Mas a confiança que Civite depositava nele foi subitamente minada. Alzorris lhe ocultou que seu sócio trabalhava como especialista em prevenção de riscos ocupacionais, sem experiência anterior nessas funções, na empresa Servinabar 2000, onde ingressou, segundo o próprio Alzorris, porque perguntou a Alonso, que conhecia do projeto Mina Muga. Civite forçou-o a renunciar ao cargo de líder do partido e representante do grupo parlamentar, embora não tenha renunciado ao seu mandato. Disse que foi uma iniciativa da Presidente Navarra, mas que causou algumas dúvidas entre alguns militantes socialistas que acreditavam que ela deveria renunciar a todos os seus cargos, incluindo o de parlamentar. O que resta lembrar é o aparecimento de Alsorris na mesma manhã em que foi tornado público o relatório da UCO sobre Cerdan, no qual ele chamou de “hienas” os meios de comunicação que noticiaram o que aconteceria, incluindo o elDiario.es.
Crise devido a excesso de custos Tarde
Depois das férias de verão, Maria Civite iniciou o novo ano político determinada a demonstrar a pureza do seu governo e a “honestidade” dos seus conselheiros e dela mesma. Mas as decepções não tardaram a chegar. No dia 15 de setembro, o Gabinete de Excelência e Anticorrupção (OANA) de Navarra declarou “nula e sem efeito” a obra de desenvolvimento do túnel Belate, adjudicada por 62,8 milhões de euros à joint venture Acciona, Osés e Servinabar 2000.
Foi o maior contrato concedido pelo governo de Navarra à empresa central da trama e foi controverso desde o início. Três dos oito conselheiros contratantes, incluindo o secretário e o auditor, votaram separadamente contra a resolução. Argumentaram que o procedimento era “falho” porque o presidente do conselho, um funcionário de 73 anos que foi autorizado a continuar o seu trabalho apesar da idade de reforma graças a três prorrogações especiais previstas pela lei de Navarra, recebeu muitas propostas dos restantes engenheiros. Disseram ainda que no Departamento de Coesão Territorial, que lançou o concurso para a obra, corria o boato de que a obra seria “levada pela Aktsiona”.

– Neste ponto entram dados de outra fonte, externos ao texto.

(* ===== verification/MobileTrades.v ===== *)
(** * The trades of the phone: [src/mobile/src/stores/tradeStore.ts], [services/haptics.service.ts]

    The store behind the trade screens. An operation begins, its request is answered later, and
    others may begin and end in between; releasing and depositing go on with a silent refresh of
    the trade on screen, and the second end of loading that follows that refresh in the same
    turn is part of it. A tap is a haptic. *)

From S2P Require Import Prelude.
From S2P Require MobileErrors.

Inductive TradeStatus : Type := PENDING | FUNDED | IN_TRANSIT | DELIVERED | DISPUTED | COMPLETED | REFUNDED.
#[global] Instance TradeStatus_eq_dec : EqDecision TradeStatus.
Proof. solve_decision. Defined.
Record Trade : Type := { tradeId : string; status : TradeStatus }.

(** ** Haptics *)

Inductive HapticKind : Type := success | warning | light.
Inductive NotificationKind : Type := trade | dispute | general.
Definition hapticKindForStatus (s : TradeStatus) : HapticKind :=
  match s with DISPUTED | REFUNDED => warning | COMPLETED => success | _ => light end.
Definition hapticKindForNotification (k : option NotificationKind) : option HapticKind :=
  match k with Some trade => Some light | Some dispute => Some warning | Some general | None => None end.
Definition isTradeStatusTransition (previous next : option TradeStatus) : bool :=
  match previous, next with Some p, Some n => negb (bool_decide (p = n)) | _, _ => false end.

(** What is felt: on the web nothing, elsewhere nothing when the device refuses. *)
Definition fire (web available : bool) (k : HapticKind) : list HapticKind := if web then [] else if available then [k] else [].

(** ** The store *)

Notation View := MobileErrors.AdminErrorView.
Record TradeState : Type := {
  trades : list Trade; total : Z; currentTrade : option Trade; isLoading : bool; errorView : option View; lastActionErrorView : option View }.
Definition initial : TradeState := {| trades := []; total := 0; currentTrade := None; isLoading := false; errorView := None; lastActionErrorView := None |}.

Definition setLoading (b : bool) (s : TradeState) : TradeState :=
  {| trades := trades s; total := total s; currentTrade := currentTrade s; isLoading := b; errorView := errorView s; lastActionErrorView := lastActionErrorView s |}.
Definition setError (e : option View) (s : TradeState) : TradeState :=
  {| trades := trades s; total := total s; currentTrade := currentTrade s; isLoading := isLoading s; errorView := e; lastActionErrorView := lastActionErrorView s |}.
Definition setActionError (e : option View) (s : TradeState) : TradeState :=
  {| trades := trades s; total := total s; currentTrade := currentTrade s; isLoading := isLoading s; errorView := errorView s; lastActionErrorView := e |}.
Definition setCurrent (t : Trade) (s : TradeState) : TradeState :=
  {| trades := trades s; total := total s; currentTrade := Some t; isLoading := isLoading s; errorView := errorView s; lastActionErrorView := lastActionErrorView s |}.
Definition setList (l : list Trade) (n : Z) (s : TradeState) : TradeState :=
  {| trades := l; total := n; currentTrade := currentTrade s; isLoading := isLoading s; errorView := errorView s; lastActionErrorView := lastActionErrorView s |}.

Definition notifyStatusTransition (previous : option Trade) (next : Trade) : list HapticKind :=
  match previous with
  | Some p => if bool_decide (tradeId p = tradeId next) && isTradeStatusTransition (Some (status p)) (Some (status next))
              then [hapticKindForStatus (status next)] else []
  | None => []
  end.

Inductive Operation : Type :=
| FetchTrades | FetchTrade (silent : bool) | CreateTrade | ConfirmDelivery | ReleaseFunds | Deposit | InitiateDispute.
Definition mutation (op : Operation) : bool := match op with FetchTrades | FetchTrade _ => false | _ => true end.

(** What an operation does before its request. *)
Definition begin (op : Operation) (s : TradeState) : TradeState :=
  match op with
  | FetchTrade true => setLoading true s
  | FetchTrades | FetchTrade false => setLoading true (setError None s)
  | _ => setLoading true (setActionError None s)
  end.

(** The request's answer: a list, a trade, something that is not kept, or a failure. *)
Inductive Answer : Type := GotList (l : list Trade) (n : Z) | GotTrade (t : Trade) | Done | Failed (v : View).

(** What an operation does with its answer, the haptic it triggers, and whether it goes on with
    a silent refresh. *)
Definition finish (op : Operation) (a : Answer) (s : TradeState) : TradeState * list HapticKind * bool :=
  match a, op with
  | Failed v, FetchTrade true => (setLoading false s, [], false)
  | Failed v, (FetchTrades | FetchTrade false) => (setLoading false (setError (Some v) s), [], false)
  | Failed v, _ => (setLoading false (setActionError (Some v) s), [], false)
  | GotList l n, FetchTrades => (setLoading false (setList l n s), [], false)
  | GotTrade t, (FetchTrade _ | ConfirmDelivery | InitiateDispute) => (setLoading false (setCurrent t s), notifyStatusTransition (currentTrade s) t, false)
  | _, (ReleaseFunds | Deposit) => match currentTrade s with Some _ => (begin (FetchTrade true) s, [], true) | None => (setLoading false s, [], false) end
  | _, _ => (setLoading false s, [], false)
  end.

(** The store and the requests under way, by number. *)
Record Phone : Type := { store : TradeState; next : nat; pending : gmap nat Operation; felt : list HapticKind }.
Definition fresh : Phone := {| store := initial; next := 0; pending := ∅; felt := [] |}.

Inductive Event : Type := Begin (op : Operation) | Settle (n : nat) (a : Answer) | ClearErrors.
Definition step (e : Event) (p : Phone) : Phone :=
  match e with
  | Begin op => {| store := begin op (store p); next := S (next p); pending := <[next p := op]> (pending p); felt := felt p |}
  | ClearErrors => {| store := setActionError None (setError None (store p)); next := next p; pending := pending p; felt := felt p |}
  | Settle n a =>
      match pending p !! n with
      | None => p
      | Some op =>
          let '(s, h, goesOn) := finish op a (store p) in
          {| store := s; next := next p; pending := if goesOn : bool then <[n := FetchTrade true]> (pending p) else delete n (pending p); felt := h ++ felt p |}
      end
  end.
Definition run (es : list Event) (p : Phone) : Phone := foldl (λ p e, step e p) p es.

(** ** What holds *)

(** Requests under way have been numbered, and when there are none nothing is loading. *)
Record wellFormed (p : Phone) : Prop := {
  numbered n op : pending p !! n = Some op → (n < next p)%nat;
  idle : pending p = ∅ → isLoading (store p) = false }.

Lemma finish_loading op a s : let '(s', _, goesOn) := finish op a s in isLoading s' = goesOn.
Proof. destruct a, op as [|[]| | | | |]; cbn; try done; by destruct (currentTrade s). Qed.

Lemma step_wellFormed e p : wellFormed p → wellFormed (step e p).
Proof.
  intros [Hn Hi]. destruct e as [op|n a|]; cbn [step].
  - split; cbn.
    + intros m o [[<- <-]|[_ H]]%lookup_insert_Some; [lia|]. specialize (Hn m o H). lia.
    + intros H. by apply insert_non_empty in H.
  - destruct (pending p !! n) as [op|] eqn:Hp; [|by split]. pose proof (finish_loading op a (store p)) as Hl.
    destruct (finish op a (store p)) as [[s h] []]; split; cbn.
    + intros m o [[<- <-]|[_ H]]%lookup_insert_Some; [by eapply Hn|]. by eapply Hn.
    + intros H. by apply insert_non_empty in H.
    + intros m o [_ H]%lookup_delete_Some. by eapply Hn.
    + done.
  - by split.
Qed.

(** The errors of loading and of acting do not touch each other. *)
Lemma begin_errors op s : (mutation op = true → errorView (begin op s) = errorView s) ∧
  (mutation op = false → lastActionErrorView (begin op s) = lastActionErrorView s).
Proof. by destruct op as [|[]| | | | |]. Qed.
Lemma finish_errors op a s : let '(s', _, _) := finish op a s in
  (mutation op = true → errorView s' = errorView s) ∧ (mutation op = false → lastActionErrorView s' = lastActionErrorView s).
Proof. destruct a, op as [|[]| | | | |]; cbn; try done; by destruct (currentTrade s). Qed.

(** Whatever overlaps, once every request is answered nothing is loading; an answer to an
    operation that acts never changes what the screens show as a loading error, nor one to a load
    the error of an action, and a failed silent refresh changes neither. *)
Theorem store_settles es : let p := run es fresh in
  (pending p = ∅ → isLoading (store p) = false) ∧
  ∀ n a op, pending p !! n = Some op → let p' := step (Settle n a) p in
    (mutation op = true → errorView (store p') = errorView (store p)) ∧
    (mutation op = false → lastActionErrorView (store p') = lastActionErrorView (store p)) ∧
    (∀ v, op = FetchTrade true → a = Failed v → errorView (store p') = errorView (store p) ∧ lastActionErrorView (store p') = lastActionErrorView (store p)).
Proof.
  intros p. assert (wellFormed p) as [_ Hi].
  { unfold p, run. assert (∀ q, wellFormed q → wellFormed (foldl (λ p e, step e p) q es)) as H.
    - induction es as [|e es IH]; intros q Hq; [done|]. apply IH. by apply step_wellFormed.
    - apply H. by split. }
  split; [exact Hi|]. clearbody p. intros n a op Hp. cbn [step]. rewrite Hp. pose proof (finish_errors op a (store p)) as He.
  destruct (finish op a (store p)) as [[s h] b] eqn:E. cbn. destruct He as [H1 H2]. split_and!; [done|done|].
  intros v -> ->. cbn in E. injection E as <- _ _. done.
Qed.

(** A tap is felt exactly when the trade on screen is seen in another status. *)
Theorem felt_transitions previous next : notifyStatusTransition previous next ≠ [] ↔
  ∃ p, previous = Some p ∧ tradeId p = tradeId next ∧ status p ≠ status next.
Proof.
  unfold notifyStatusTransition, isTradeStatusTransition. destruct previous as [p|]; [|split; [done|by intros (? & ? & _)]].
  destruct (decide (tradeId p = tradeId next)) as [Ht|Ht]; [rewrite (bool_decide_eq_true_2 _ Ht)|rewrite (bool_decide_eq_false_2 _ Ht)]; cbn [andb].
  - destruct (decide (status p = status next)) as [Hs|Hs]; [rewrite (bool_decide_eq_true_2 _ Hs)|rewrite (bool_decide_eq_false_2 _ Hs)]; cbn [negb].
    + split; [done|]. intros (? & [= <-] & _ & ?). done.
    + split; [intros _; by exists p|done].
  - split; [done|]. intros (? & [= <-] & ? & _). done.
Qed.

(** ** Samples *)

Lemma store_settles_witness : let p := run [Begin (FetchTrade true)] fresh in ∀ v, errorView (store (step (Settle 0 (Failed v)) p)) = None.
Proof. intros p v. destruct (store_settles [Begin (FetchTrade true)]) as [_ H]. destruct (H 0%nat (Failed v) (FetchTrade true)) as (_ & _ & Hs); [reflexivity|]. destruct (Hs v eq_refl eq_refl) as [He _]. etransitivity; [exact He|reflexivity]. Defined.

(** The first answer of two ends the loading of both. *)
Example first_answer_ends_loading : let p := run [Begin FetchTrades; Begin (FetchTrade false); Settle 0 (GotList [] 0)] fresh in
  isLoading (store p) = false ∧ pending p !! 1%nat = Some (FetchTrade false).
Proof. split; vm_compute; reflexivity. Qed.

(** An answer about a trade that is no longer on screen replaces the one that is. *)
Definition t1 : Trade := {| tradeId := "T1"; status := DELIVERED |}.
Definition t2 : Trade := {| tradeId := "T2"; status := FUNDED |}.
Example late_answer_replaces_screen :
  currentTrade (store (run [Begin ConfirmDelivery; Begin (FetchTrade false); Settle 1 (GotTrade t2); Settle 0 (GotTrade t1)] fresh)) = Some t1.
Proof. vm_compute. reflexivity. Qed.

Numa comissão de inquérito realizada no Senado, o ministro da Unidade Territorial do governo de Navarra, Oscar Civite – familiar do presidente – disse que as obras tardias implicariam custos adicionais de 8,5 milhões de euros. No entanto, a Intervenção Geral do Governo de Navarra levantou uma objecção suspensiva aos custos adicionais, considerando que não havia qualquer justificação técnica para apoiar três das quinze unidades a modificar. Tratava-se especificamente de armazém e acréscimos de escavações e apoios, cujas unidades respondem por 6,2 dos 8,5 milhões modificados.
A objeção suspensiva abriu caminho entre parceiros do governo que exigiam “responsabilidade política” do Civite. Inicialmente, o Presidente propôs algumas alterações na estrutura do Departamento, como alterar a liderança voluntária das obras ou dar um papel mais importante à Intervenção na sua supervisão e acompanhamento. Geroa Bai e Contigo/Zurekin consideraram isto insuficiente e aumentaram o tom, ampliando assim a distância com a PSN.
Para evitar o agravamento da crise, Chivite acabou cedendo e demitiu o Diretor-Geral de Obras Públicas, Pedro López Vera, que autorizou despesas adicionais que posteriormente motivaram uma objeção suspensiva da Intervenção Geral. A crise foi resolvida, mas a confiança dos parceiros foi prejudicada.